In January 2014, Khalifa suffered a stroke and was reported to have been in a stable condition after undergoing an operation.
Seychellois government records show that since 1995 Khalifa has spent $2 million buying up more than 66 acres of land on the Seychelles' main island of Mahé, where his palace is being built. The Seychelles' government has received large aid packages from the UAE, most notably a $130 million injection that was used in social service and military aid, which funded patrol boats for the Seychelles' antipiracy efforts. In 2008, the UAE came to the indebted Seychelles government's aid, with a $30 million injection.

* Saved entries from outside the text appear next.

Lemma elem_of_unique x l : x ∈ unique l <-> x ∈ l.
Proof. unfold unique. rewrite elem_of_unique_from. set_solver. Qed.

Lemma unique_nil l : unique l = [] <-> l = [].
Proof. destruct l; [done|]. split; [|done]. unfold unique. simpl. done. Qed.

Lemma table_elem {A} (t : list (string * A)) k a : table t k = Some a -> (k, a) ∈ t.
Proof.
  induction t as [|[k' a'] t IH]; simpl; [done|]. destruct (String.eqb_spec k' k) as [->|].
  - intros [= ->]. by left.
  - intros. right. by apply IH.
Qed.

Lemma text_or_VStr s d : s <> "" -> text_or (VStr s) d = s.
Proof. unfold text_or, js_or. by destruct s. Qed.

(** Capability names survive trimming. *)
Lemma capability_text c : c ∈ ALL_CAPABILITIES -> trim (text_or (VStr c) "") = c.
Proof.
  intros H. apply (Forall_forall (fun c => trim (text_or (VStr c) "") = c) ALL_CAPABILITIES); [|done].
  repeat constructor.
Qed.

Lemma elem_of_normalizeCapabilities c l :
  c ∈ normalizeCapabilities (VArr l) <->
  c ∈ ALL_CAPABILITIES /\ exists v, v ∈ l /\ c = trim (text_or v "").
Proof.
  unfold normalizeCapabilities. rewrite elem_of_unique, list_elem_of_filter.
  split; intros [Ha Hb]; (split; [exact Ha|]).
  - apply list_elem_of_In, in_map_iff in Hb as (v & <- & Hv). exists v. by rewrite list_elem_of_In.
  - destruct Hb as (v & Hv & ->). apply list_elem_of_In, in_map_iff. exists v.
    by rewrite <- list_elem_of_In.
Qed.

(** On a list of known capabilities, normalization keeps the set. *)
Lemma elem_of_normalize_known c cs :
  (forall x, x ∈ cs -> x ∈ ALL_CAPABILITIES) ->
  c ∈ normalizeCapabilities (VArr (map VStr cs)) <-> c ∈ cs.
Proof.
  intros Hk. rewrite elem_of_normalizeCapabilities. split.
  - intros (_ & v & Hv & ->). apply list_elem_of_In, in_map_iff in Hv as (x & <- & Hx%list_elem_of_In).
    by rewrite capability_text by auto.
  - intros Hc. split; [auto|]. exists (VStr c). split; [|by rewrite capability_text by auto].
    apply list_elem_of_In, in_map_iff. exists c. by rewrite <- list_elem_of_In.
Qed.

Lemma normalizeCapabilities_known c v : c ∈ normalizeCapabilities v -> c ∈ ALL_CAPABILITIES.
Proof.
  destruct v; simpl; try (intros H; by apply not_elem_of_nil in H).
  intros H%elem_of_normalizeCapabilities. tauto.
Qed.

Lemma table_values_known (t : list (string * string)) k c :
  Forall (fun p => p.2 ∈ ALL_CAPABILITIES) t -> table t k = Some c -> c ∈ ALL_CAPABILITIES.
Proof. intros Ht H%table_elem. rewrite Forall_forall in Ht. apply (Ht _ H). Qed.

Ltac known := by apply str_in_spec; vm_compute.

Lemma mutation_known : Forall (fun p => p.2 ∈ ALL_CAPABILITIES) MUTATION_CAPABILITIES.
Proof. repeat (constructor; [known|]). constructor. Qed.

Lemma protected_known : Forall (fun p => p.2 ∈ ALL_CAPABILITIES) PROTECTED_GET_CAPABILITIES.
Proof. repeat (constructor; [known|]). constructor. Qed.

(** Every capability a request may need is a known one. *)
Lemma requiredCapabilities_known r c : c ∈ requiredCapabilities r -> c ∈ ALL_CAPABILITIES.
Proof.
  unfold requiredCapabilities. intros H.
  repeat case_match; repeat (apply elem_of_cons in H as [->|H]);
    try (by apply not_elem_of_nil in H); try known;
    eauto using table_values_known, mutation_known, protected_known.
Qed.

Lemma same_elements_nil {A} (a b : list A) : (forall x, x ∈ a <-> x ∈ b) -> a = [] <-> b = [].
Proof.
  intros H. split; intros ->; [destruct b as [|x b]|destruct a as [|x a]]; try done;
    (assert (x ∈ @nil A) as []%not_elem_of_nil by (apply H; left)).
Qed.

Lemma authorize_known principal cs :
  (forall x, x ∈ cs -> x ∈ ALL_CAPABILITIES) ->
  allowed (authorize principal (VArr (map VStr cs))) = true <->
  cs = [] \/ exists p, principal = Some p /\ authenticated p = true /\
    forall c, c ∈ cs -> c ∈ normalizeCapabilities (VArr (map VStr (capabilities p))).
Proof.
  intros Hk. unfold authorize.
  set (req := normalizeCapabilities (VArr (map VStr cs))).
  assert (Hreq : forall c, c ∈ req <-> c ∈ cs) by (intros; by apply elem_of_normalize_known).
  assert (Hnil : req = [] <-> cs = []).
  { by apply same_elements_nil. }
  destruct (filter _ _) as [|u us] eqn:Eu.
  2:{ exfalso. assert (Hu : u ∈ u :: us) by left. rewrite <- Eu in Hu.
      apply list_elem_of_filter in Hu as [Hu1 Hu2]. apply Hu1.
      apply elem_of_unique, list_elem_of_filter in Hu2 as [_ Hu2].
      apply list_elem_of_In, in_map_iff in Hu2 as (v & <- & Hv).
      apply in_map_iff in Hv as (x & <- & Hx%list_elem_of_In).
      rewrite capability_text by auto. auto. }
  destruct req as [|c0 req'] eqn:Er.
  { split; [intros _; left; by apply Hnil|done]. }
  assert (Hne : cs <> []) by (intros E; by apply Hnil in E).
  destruct principal as [p|]; simpl; [|split; [done|intros [|(? & ? & _)]; done]].
  destruct (authenticated p) eqn:Ea; simpl;
    [|split; [done|intros [|(? & [= <-] & ? & _)]; [done|congruence]]].
  destruct (filter _ (c0 :: req')) as [|m ms] eqn:Em; simpl.
  - split; [intros _; right; exists p; split_and!; try done; intros c Hc|done].
    apply Hreq in Hc. destruct (decide (c ∈ normalizeCapabilities (VArr (map VStr (capabilities p))))); [done|].
    assert (c ∈ []) as []%not_elem_of_nil. rewrite <- Em. by apply list_elem_of_filter.
  - split; [done|]. intros [|(? & [= <-] & _ & H)]; [done|]. exfalso.
    assert (Hm : m ∈ m :: ms) by left. rewrite <- Em in Hm.
    apply list_elem_of_filter in Hm as [Hm1 Hm2]. apply Hm1, H, Hreq, Hm2.
Qed.

(** ** Properties *)

Definition unauthenticated (p : option Principal) : Prop :=
  match p with Some p => authenticated p = false | None => True end.

Definition read_method (r : Request) : bool :=
  let m := to_upper (text_or (method r) "GET") in (m =? "GET") || (m =? "HEAD").

Definition route_of (r : Request) : string := text_or (pathname r) "/".

Definition api_route (s : string) : bool := (s =? "/api") || starts_with "/api/" s.

Lemma read_method_negb r :
  negb (to_upper (text_or (method r) "GET") =? "GET")
  && negb (to_upper (text_or (method r) "GET") =? "HEAD") = negb (read_method r).
Proof. unfold read_method. by rewrite negb_orb. Qed.

Lemma protected_is_api s c : table PROTECTED_GET_CAPABILITIES s = Some c ->
  api_route s = true /\ str_in s PUBLIC_GET_ROUTES = false.
Proof.
  intros H%table_elem.
  assert (HF : Forall (fun p : string * string => api_route p.1 = true /\
     str_in p.1 PUBLIC_GET_ROUTES = false) PROTECTED_GET_CAPABILITIES).
  { repeat (constructor; [by split; vm_compute|]). constructor. }
  rewrite Forall_forall in HF. exact (HF _ H).
Qed.

Lemma requiredCapabilities_nil r :
  requiredCapabilities r = [] <->
  truthy (hasPrivilegedOverride r) = false /\ read_method r = true /\
  (route_of r ∈ PUBLIC_GET_ROUTES \/ api_route (route_of r) = false).
Proof.
  unfold requiredCapabilities. fold (route_of r). rewrite read_method_negb.
  destruct (truthy _); [split; [done|intros (?&_); done]|].
  destruct (read_method r); cbn [negb];
    [|split; [destruct (_ && _); intros [=]|intros (_&?&_); done]].
  destruct (String.eqb_spec (route_of r) "/api/kill-switch") as [->|].
  { split; [done|]. intros (_&_&[H|H]); [by apply str_in_spec in H|done]. }
  destruct (String.eqb_spec (route_of r) "/api/cluster/status") as [->|].
  { split; [done|]. intros (_&_&[H|H]); [by apply str_in_spec in H|done]. }
  destruct (table PROTECTED_GET_CAPABILITIES (route_of r)) eqn:E.
  { apply protected_is_api in E as [E1 E2]. split; [done|]. intros (_&_&[H%str_in_spec|H]); congruence. }
  destruct (str_in (route_of r) PUBLIC_GET_ROUTES) eqn:Ep.
  { split; [|done]. intros _. split_and!; try done. left. by apply str_in_spec. }
  change ((route_of r =? "/api") || starts_with "/api/" (route_of r)) with (api_route (route_of r)).
  destruct (api_route (route_of r)); split; try done.
  - intros (_&_&[H%str_in_spec|H]); congruence.
  - intros _. auto.
Qed.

Khalifa paid $500,000 for the 29.8-acre site of his palace in 2005, according to the sales document. A Seychelles planning authority initially rejected the palace's building plans, a decision overturned by President James Michel's cabinet. A month after the start of construction of the palace, the national utility company warned that the site's plans posed threats to the water supply. Joel Morgan, the Seychelles' minister of the environment, said the government did not tender the land because it wanted it to go to Khalifa. Morgan said "the letter of the law" might not have been followed in the land sale. In February 2010, the sewage system set up by Ascon, the company building the palace, for the site's construction workers overflowed, sending rivers of waste through the region, which are home to more than 8000 residents. Local government agencies and officials from Khalifa's office responded quickly to the problem, sending in technical experts and engineers. Government officials concluded that Ascon ignored health and building codes for their workers, and fined the company $81,000. Ascon blamed the incident on "unpredicted weather conditions". Khalifa's presidential office offered to pay $15 million to replace the water-piping system for the mountainside., and Seychelles' government representatives and residents say Ascon has offered to pay roughly $8,000 to each of the 360 households that were affected by the pollution.
In April 2016, Khalifa was named in the Panama Papers by the International Consortium of Investigative Journalists; he reportedly owns luxury properties in London worth more than $1.7 billion via shell companies that Mossack Fonseca set up and administers for him in the British Virgin Islands.